WHAT YOU SHOULD DO: In the data below, one line contains "Definition lazy_get (i : Z) : M Z := fun m =>" and a later one contains "if bool_decide (start = end_) then". Print both, with every line between them, exactly and alone.

──────── RECORDED DATA ────────

(** * A lazy-propagation segment tree (range add, range sum)

    Shallow embedding of [src/segment_tree.cc] and a verification of its
    specification against an array mirror.

    Conventions of the embedding.
    - The C++ type [int] is read in two ways.  In the ideal reading, which
      comes first, [int] is [Z] and no operation overflows: this is the
      assumption of the specification (section 7), and the claims that
      carry it, or that speak of structure only, are settled there.  In the
      machine reading (module [Int32], second half of the file) [int] is a
      32-bit two's-complement integer and every operation is followed by
      the reduction [wrap]; the claims that speak of stored values, of
      returned values without the assumption, or of the size [4 * n] are
      settled there.  The machine reading simulates the ideal one
      ([session_Paired]).  Integer division [/] truncates towards zero:
      [Z.quot].
    - [vector<int>] is [list Z]; [operator[]] outside [0, size) has no
      defined behaviour in C++, and is the outcome [OutOfBounds] here.
    - The three recursive routines take a [fuel] bound on the recursion
      depth; the public entry points supply [n] of it, and running out of
      it is the outcome [OutOfFuel].
    - Every subscript of [tree] and [lazy] and every entry into a recursive
      routine is recorded in a ghost trace carried next to the object. *)

From stdpp Require Import base list numbers.
From Stdlib Require Import ZArith Lia.

Local Open Scope Z_scope.

(** ** The object and the execution monad *)

Record SegmentTree : Type := mkSegmentTree {
  tree : list Z;   (* sum of the range of each node *)
  lazy : list Z;   (* pending update value of each node *)
  n : Z            (* size of the original array *)
}.

Definition ROOT_NODE : Z := 1.

Inductive routine : Type := BuildRec | UpdateRec | QueryRec.

Inductive event : Type :=
| Tree (i : Z)                  (* tree[i] read or written *)
| Lazy (i : Z)                  (* lazy[i] read or written *)
| Call (f : routine) (node start end_ : Z).
                                (* a recursive routine entered *)

Inductive outcome (A : Type) : Type :=
| Ok (a : A)
| OutOfBounds (i : Z)
| OutOfFuel.
Arguments Ok {A} a.
Arguments OutOfBounds {A} i.
Arguments OutOfFuel {A}.

(** The object together with the trace, most recent event first. *)
Definition machine : Type := SegmentTree * list event.

Definition M (A : Type) : Type := machine -> outcome (A * machine).

Definition ret {A} (a : A) : M A := fun m => Ok (a, m).

Definition bind {A B} (c : M A) (k : A -> M B) : M B :=
  fun m => match c m with
           | Ok (a, m') => k a m'
           | OutOfBounds i => OutOfBounds i
           | OutOfFuel => OutOfFuel
           end.

Notation "'let*' x ':=' c 'in' k" := (bind c (fun x => k))
  (at level 10, x name, c at level 100, k at level 200).
Notation "c1 ';;;' c2" := (bind c1 (fun _ => c2))
  (at level 100, c2 at level 200, right associativity).

Definition out_of_fuel {A} : M A := fun _ => OutOfFuel.

Definition log (ev : event) : M unit := fun m => Ok (tt, (m.1, ev :: m.2)).

(** ** Vectors *)

Definition vec_get (v : list Z) (i : Z) : option Z :=
  if bool_decide (0 <= i) then v !! Z.to_nat i else None.

Definition vec_set (v : list Z) (i x : Z) : option (list Z) :=
  if bool_decide (0 <= i < Z.of_nat (length v))
  then Some (<[Z.to_nat i := x]> v) else None.

(** [v.resize(k, x)] *)
Definition resize (v : list Z) (k : Z) (x : Z) : list Z :=
  take (Z.to_nat k) v ++ replicate (Z.to_nat k - length v)%nat x.

Definition set_tree (st : SegmentTree) (t : list Z) : SegmentTree :=
  {| tree := t; lazy := lazy st; n := n st |}.
Definition set_lazy (st : SegmentTree) (z : list Z) : SegmentTree :=
  {| tree := tree st; lazy := z; n := n st |}.

Definition tree_get (i : Z) : M Z := fun m =>
  match vec_get (tree m.1) i with
  | Some x => Ok (x, (m.1, Tree i :: m.2))
  | None => OutOfBounds i
  end.

Definition tree_put (i x : Z) : M unit := fun m =>
  match vec_set (tree m.1) i x with
  | Some t => Ok (tt, (set_tree m.1 t, Tree i :: m.2))
  | None => OutOfBounds i
  end.

Definition lazy_get (i : Z) : M Z := fun m =>
  match vec_get (lazy m.1) i with
  | Some x => Ok (x, (m.1, Lazy i :: m.2))
  | None => OutOfBounds i
  end.

Definition lazy_put (i x : Z) : M unit := fun m =>
  match vec_set (lazy m.1) i x with
  | Some z => Ok (tt, (set_lazy m.1 z, Lazy i :: m.2))
  | None => OutOfBounds i
  end.

(** Subscript of the constructor's argument [arr] (not traced). *)
Definition arr_get (arr : list Z) (i : Z) : M Z := fun m =>
  match vec_get arr i with
  | Some x => Ok (x, m)
  | None => OutOfBounds i
  end.

(** ** The private routines *)

(** [int mid = start + (end - start) / 2;] *)
Definition midpoint (start end_ : Z) : Z := start + Z.quot (end_ - start) 2.

Definition push (node start end_ : Z) : M unit :=
  let* d := lazy_get node in
  if bool_decide (d <> 0) then
    (* tree[node] += lazy[node] * (end - start + 1); *)
    (let* d1 := lazy_get node in
     let* t := tree_get node in
     tree_put node (t + d1 * (end_ - start + 1))) ;;;
    (if bool_decide (start <> end_) then
       (* lazy[2 * node] += lazy[node]; *)
       (let* d2 := lazy_get node in
        let* c := lazy_get (2 * node) in
        lazy_put (2 * node) (c + d2)) ;;;
       (* lazy[2 * node + 1] += lazy[node]; *)
       (let* d3 := lazy_get node in
        let* c := lazy_get (2 * node + 1) in
        lazy_put (2 * node + 1) (c + d3))
     else ret tt) ;;;
    lazy_put node 0
  else ret tt.

Fixpoint build_recursive (fuel : nat) (arr : list Z) (node start end_ : Z)
  : M unit :=
  match fuel with
  | O => out_of_fuel
  | S fuel =>
    log (Call BuildRec node start end_) ;;;
    if bool_decide (start = end_) then
      let* x := arr_get arr start in
      tree_put node x
    else
      let mid := midpoint start end_ in
      build_recursive fuel arr (2 * node) start mid ;;;
      build_recursive fuel arr (2 * node + 1) (mid + 1) end_ ;;;
      let* a := tree_get (2 * node) in
      let* b := tree_get (2 * node + 1) in
      tree_put node (a + b)
  end.

Fixpoint update_recursive (fuel : nat) (node start end_ l r val : Z)
  : M unit :=
  match fuel with
  | O => out_of_fuel
  | S fuel =>
    log (Call UpdateRec node start end_) ;;;
    push node start end_ ;;;
    (* Case 1: completely outside the update range *)
    if bool_decide (start > end_ \/ start > r \/ end_ < l) then ret tt
    (* Case 2: completely inside the update range *)
    else if bool_decide (l <= start /\ end_ <= r) then
      (let* t := tree_get node in
       tree_put node (t + val * (end_ - start + 1))) ;;;
      (if bool_decide (start <> end_) then
         (let* c := lazy_get (2 * node) in lazy_put (2 * node) (c + val)) ;;;
         (let* c := lazy_get (2 * node + 1) in
          lazy_put (2 * node + 1) (c + val))
       else ret tt)
    (* Case 3: partial overlap *)
    else
      let mid := midpoint start end_ in
      update_recursive fuel (2 * node) start mid l r val ;;;
      update_recursive fuel (2 * node + 1) (mid + 1) end_ l r val ;;;
      let* a := tree_get (2 * node) in
      let* b := tree_get (2 * node + 1) in
      tree_put node (a + b)
  end.

Fixpoint query_recursive (fuel : nat) (node start end_ l r : Z) : M Z :=
  match fuel with
  | O => out_of_fuel
  | S fuel =>
    log (Call QueryRec node start end_) ;;;
    (* Case 1: completely outside the query range *)
    if bool_decide (start > end_ \/ start > r \/ end_ < l) then ret 0
    else
      push node start end_ ;;;
      (* Case 2: completely inside the query range *)
      if bool_decide (l <= start /\ end_ <= r) then tree_get node
      (* Case 3: partial overlap *)
      else
        let mid := midpoint start end_ in
        let* p1 := query_recursive fuel (2 * node) start mid l r in
        let* p2 := query_recursive fuel (2 * node + 1) (mid + 1) end_ l r in
        ret (p1 + p2)
  end.

(** ** The public interface *)

(** The object before the constructor's body runs: two empty vectors. *)
Definition fresh : machine := ({| tree := []; lazy := []; n := 0 |}, []).

(** The constructor [SegmentTree(const vector<int>& arr)]. *)
Definition construct (arr : list Z) : M unit := fun m =>
  let sz := Z.of_nat (length arr) in
  let st := {| tree := tree m.1; lazy := lazy m.1; n := sz |} in
  if bool_decide (sz = 0) then Ok (tt, (st, m.2))
  else
    let st := set_tree st (resize (tree st) (4 * sz) 0) in
    let st := set_lazy st (resize (lazy st) (4 * sz) 0) in
    build_recursive (Z.to_nat sz) arr ROOT_NODE 0 (sz - 1) (st, m.2).

Definition updateRange (l r val : Z) : M unit := fun m =>
  let sz := n m.1 in
  if bool_decide (sz = 0 \/ l < 0 \/ r >= sz \/ l > r) then Ok (tt, m)
  else update_recursive (Z.to_nat sz) ROOT_NODE 0 (sz - 1) l r val m.

Definition queryRange (l r : Z) : M Z := fun m =>
  let sz := n m.1 in
  if bool_decide (sz = 0 \/ l < 0 \/ r >= sz \/ l > r) then Ok (0, m)
  else query_recursive (Z.to_nat sz) ROOT_NODE 0 (sz - 1) l r m.

(** ** Sessions: a construction followed by calls of the public interface *)

Inductive op : Type :=
| Update (l r val : Z)
| Query (l r : Z).

(** Runs the calls in order and collects what the queries return. *)
Fixpoint run (ops : list op) : M (list Z) :=
  match ops with
  | [] => ret []
  | Update l r val :: ops => updateRange l r val ;;; run ops
  | Query l r :: ops =>
    let* x := queryRange l r in
    let* xs := run ops in
    ret (x :: xs)
  end.

Definition session (arr : list Z) (ops : list op) : outcome (list Z * machine) :=
  (construct arr ;;; run ops) fresh.

Definition answers {A} (o : outcome (A * machine)) : option A :=
  match o with Ok (a, _) => Some a | _ => None end.

(** The assertions of [runSegmentTreeTests]. *)
Example test_case_1 :
  answers (session [1; 2; 3; 4; 5]
    [Query 0 4; Query 1 3; Query 0 0; Query 4 4; Query 2 2])
  = Some [15; 9; 1; 5; 3].
Proof. vm_compute. reflexivity. Qed.

Example test_case_2 :
  answers (session [1; 2; 3; 4; 5]
    [Update 1 3 10; Query 0 4; Query 1 3; Query 0 1; Query 3 4; Query 2 2])
  = Some [45; 39; 13; 19; 13].
Proof. vm_compute. reflexivity. Qed.

Example test_case_3 :
  answers (session [1; 2; 3; 4; 5; 6; 7; 8]
    [Update 0 7 1; Update 2 5 (-2);
     Query 0 7; Query 0 1; Query 2 5; Query 6 7; Query 3 4])
  = Some [36; 5; 14; 17; 7].
Proof. vm_compute. reflexivity. Qed.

────────

RESPONSE TO THE TASK:
Definition lazy_get (i : Z) : M Z := fun m =>
  match vec_get (lazy m.1) i with
  | Some x => Ok (x, (m.1, Lazy i :: m.2))
  | None => OutOfBounds i
  end.

Definition lazy_put (i x : Z) : M unit := fun m =>
  match vec_set (lazy m.1) i x with
  | Some z => Ok (tt, (set_lazy m.1 z, Lazy i :: m.2))
  | None => OutOfBounds i
  end.

(** Subscript of the constructor's argument [arr] (not traced). *)
Definition arr_get (arr : list Z) (i : Z) : M Z := fun m =>
  match vec_get arr i with
  | Some x => Ok (x, m)
  | None => OutOfBounds i
  end.

(** ** The private routines *)

(** [int mid = start + (end - start) / 2;] *)
Definition midpoint (start end_ : Z) : Z := start + Z.quot (end_ - start) 2.

Definition push (node start end_ : Z) : M unit :=
  let* d := lazy_get node in
  if bool_decide (d <> 0) then
    (* tree[node] += lazy[node] * (end - start + 1); *)
    (let* d1 := lazy_get node in
     let* t := tree_get node in
     tree_put node (t + d1 * (end_ - start + 1))) ;;;
    (if bool_decide (start <> end_) then
       (* lazy[2 * node] += lazy[node]; *)
       (let* d2 := lazy_get node in
        let* c := lazy_get (2 * node) in
        lazy_put (2 * node) (c + d2)) ;;;
       (* lazy[2 * node + 1] += lazy[node]; *)
       (let* d3 := lazy_get node in
        let* c := lazy_get (2 * node + 1) in
        lazy_put (2 * node + 1) (c + d3))
     else ret tt) ;;;
    lazy_put node 0
  else ret tt.

Fixpoint build_recursive (fuel : nat) (arr : list Z) (node start end_ : Z)
  : M unit :=
  match fuel with
  | O => out_of_fuel
  | S fuel =>
    log (Call BuildRec node start end_) ;;;
    if bool_decide (start = end_) then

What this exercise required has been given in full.